■ WHAT THE TASK REQUIRES ■
In the listing below, print exactly the lines from the first through the one that contains "(** [max(low, min(high, value))]: Python".

■ SOURCE RECORDS ■
(* ===== verification/Vulns.v ===== *)
(** * Vulnerabilities

    Models [packages/vuln-engine/blueteam_vuln/__init__.py] (the priority of a finding and
    the import of a scanner's rows), [services/api/app/services/vulns.py] and the routes of
    [api/vulns.py]. Scores are doubles, computed as the code computes them. *)
From S2P Require Export Routes PyFloat.
Local Open Scope Z_scope.

(** ** [remediation_priority] *)

(** [max(low, min(high, value))]: Python keeps the first argument unless the second is
    strictly smaller, or greater, so that a value that is not a number becomes [high]. *)
Definition clamp (value : float) : float :=
  let x := if fl_lt value (fl_of_Z 100) then value else fl_of_Z 100 in
  if fl_lt (fl_of_Z 0) x then x else fl_of_Z 0.
Definition percent (n : Z) : float := fl_of_decimal false n (-2).
Definition weighted (cvss_norm exploit criticality threat : float) : float :=
  fl_add (fl_add (fl_add (fl_mul (percent 40) cvss_norm) (fl_mul (percent 25) exploit)) (fl_mul (percent 20) criticality))
         (fl_mul (percent 15) threat).
(** Service level and band of a score. *)
Definition band_of (score : float) : Z * string :=
  if fl_le (fl_of_Z 80) score then (7, "critical")
  else if fl_le (fl_of_Z 50) score then (14, "high")
  else if fl_le (fl_of_Z 25) score then (30, "medium")
  else (90, "low").
Record Priority := {
  pr_priority : float; pr_band : string; pr_sla_days : Z; pr_cvss_norm : float; pr_exploitability : float;
  pr_asset_criticality : float; pr_threat_activity : float; pr_formula : string }.
Definition FORMULA : string := "0.40*cvss_norm + 0.25*exploitability + 0.20*asset_criticality + 0.15*threat_activity".
Definition priority_score (cvss exploitability asset_criticality threat_activity : float) : float :=
  clamp (weighted (clamp (fl_mul cvss (fl_of_Z 10))) (clamp exploitability) (clamp asset_criticality) (clamp threat_activity)).
Definition remediation_priority (cvss exploitability asset_criticality threat_activity : float) : Priority :=
  let score := priority_score cvss exploitability asset_criticality threat_activity in
  {| pr_priority := fl_round 2 score; pr_band := (band_of score).2; pr_sla_days := (band_of score).1;
     pr_cvss_norm := fl_round 2 (clamp (fl_mul cvss (fl_of_Z 10))); pr_exploitability := fl_round 2 (clamp exploitability);
     pr_asset_criticality := fl_round 2 (clamp asset_criticality); pr_threat_activity := fl_round 2 (clamp threat_activity);
     pr_formula := FORMULA |}.

(** ** [import_scanner_findings] *)

Record VulnerabilityFinding := {
  vf_cve_id : string; vf_title : string; vf_cvss : float; vf_exploitability : float; vf_asset_id : string;
  vf_asset_criticality : float; vf_threat_activity : float; vf_scanner : string; vf_status : string }.
(** The finding and what is computed of it: together the dict that [scored] returns. *)
Definition scored_finding (f : VulnerabilityFinding) : VulnerabilityFinding * Priority :=
  (f, remediation_priority (vf_cvss f) (vf_exploitability f) (vf_asset_criticality f) (vf_threat_activity f)).
(** [row.get(k1) or row.get(k2) or dflt] *)
Definition either (keys : list string) (dflt : pyval) (row : pydict) : pyval :=
  foldr (λ k rest, vor (dgetv k row) rest) dflt keys.
Definition finding_of (row : pydict) : result VulnerabilityFinding :=
  let text keys dflt := py_str (either keys (VStr dflt) row) in
  cvss ← py_float (either ["cvss"; "cvss_score"] (VInt 0) row);
  exploitability ← py_float (either ["exploitability"; "epss"] (VInt 0) row);
  criticality ← py_float (either ["asset_criticality"; "criticality"] (VInt 50) row);
  threat ← py_float (either ["threat_activity"] (VInt 0) row);
  Ok {| vf_cve_id := text ["cve_id"; "cve"] "CVE-UNKNOWN"; vf_title := text ["title"; "name"; "cve_id"] "vulnerability";
        vf_cvss := cvss; vf_exploitability := exploitability; vf_asset_id := text ["asset_id"; "asset"] "unknown";
        vf_asset_criticality := criticality; vf_threat_activity := threat; vf_scanner := text ["scanner"] "import";
        vf_status := text ["status"] "open" |}.
Definition by_priority (a b : VulnerabilityFinding * Priority) : bool := fl_le (pr_priority b.2) (pr_priority a.2).
Definition import_scanner_findings (rows : list pydict) : result (list (VulnerabilityFinding * Priority)) :=
  out ← mapM finding_of rows;
  Ok (sort_by by_priority (scored_finding <$> out)).

(** ** [services/vulns.py] *)

Definition same_vuln (a b : VulnerabilityRecord) : bool := (vu_id a =? vu_id b)%string.
Definition vuln_item (item : VulnerabilityRecord) : pydict := [
  ("id", VStr (vu_id item)); ("cve_id", VStr (vu_cve_id item)); ("title", VStr (vu_title item)); ("cvss", VFloat (vu_cvss item));
  ("exploitability", VFloat (vu_exploitability item)); ("asset_id", VStr (vu_asset_id item));
  ("asset_criticality", VFloat (vu_asset_criticality item)); ("threat_activity", VFloat (vu_threat_activity item));
  ("priority", VFloat (vu_priority item)); ("band", VStr (vu_band item)); ("sla_days", VInt (vu_sla_days item));
  ("scanner", VStr (vu_scanner item)); ("status", VStr (vu_status item)); ("formula", VStr (vu_formula item));
  ("created_at", VStr (isoformat (vu_created_at item))); ("updated_at", VStr (isoformat (vu_updated_at item)))].
Definition list_vulns (tenant_id : string) (s : db) : list pydict :=
  vuln_item <$> sort_by (λ a b, fl_le (vu_priority b) (vu_priority a))
                  (select (λ r, vu_tenant_id r =? tenant_id)%string (d_vulns s)).
Definition vuln_record (tenant_id : string) (now : datetime) (i : string) (item : VulnerabilityFinding * Priority)
    : VulnerabilityRecord :=
  let (f, p) := item in {|
  vu_id := i; vu_tenant_id := tenant_id; vu_cve_id := vf_cve_id f; vu_title := vf_title f; vu_cvss := vf_cvss f;
  vu_exploitability := vf_exploitability f; vu_asset_id := vf_asset_id f; vu_asset_criticality := vf_asset_criticality f;
  vu_threat_activity := vf_threat_activity f; vu_priority := pr_priority p; vu_band := pr_band p; vu_sla_days := pr_sla_days p;
  vu_scanner := vf_scanner f; vu_status := vf_status f; vu_formula := pr_formula p; vu_created_at := now; vu_updated_at := now |}.

Record ImportBody := { im_findings : list pydict }.

Section vulns.
Context `{Oracle}.
Definition import_vulns (tenant_id : string) (rows : list pydict) : M db (list VulnerabilityRecord) :=
  scored ← lift (import_scanner_findings rows);
  now ← utcnow_db;
  created ← mapM' (λ item, i ← new_id_db "vul"; mret (vuln_record tenant_id now i item)) scored;
  flush;;
  add_rows d_vulns set_vulns same_vuln (λ r, r) created;;
  mret created.

(** ** [api/vulns.py] *)

Context `{AuthLib}.
Definition items_dict (items : list pydict) : pydict := [
  ("items", VList (VDict <$> items)); ("count", VInt (Z.of_nat (length items)))].
Definition get_vulns (actor : TenantActor) : M db pydict :=
  items ← gets (list_vulns (ta_tenant_id actor)); mret (items_dict items).
Definition post_import (body : ImportBody) (actor : TenantActor) (request_id : string) : M db pydict :=
  items ← import_vulns (ta_tenant_id actor) (im_findings body);
  audit_user actor request_id "vulns.import" "vulnerability" None (Some [("count", VInt (Z.of_nat (length items)))]);;
  mret (items_dict (vuln_item <$> items)).
Definition serve_get_vulns (h : headers) (request_id : string) : M db pydict :=
  served "detections:read" h request_id get_vulns.
Definition serve_post_import (h : headers) (request_id : string) (body : ImportBody) : M db pydict :=
  served "detections:write" h request_id (λ actor, post_import body actor request_id).
End vulns.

■ SOLUTION TO THIS PROBLEM ■
(* ===== verification/Vulns.v ===== *)
(** * Vulnerabilities

    Models [packages/vuln-engine/blueteam_vuln/__init__.py] (the priority of a finding and
    the import of a scanner's rows), [services/api/app/services/vulns.py] and the routes of
    [api/vulns.py]. Scores are doubles, computed as the code computes them. *)
From S2P Require Export Routes PyFloat.
Local Open Scope Z_scope.

(** ** [remediation_priority] *)

(** [max(low, min(high, value))]: Python keeps the first argument unless the second is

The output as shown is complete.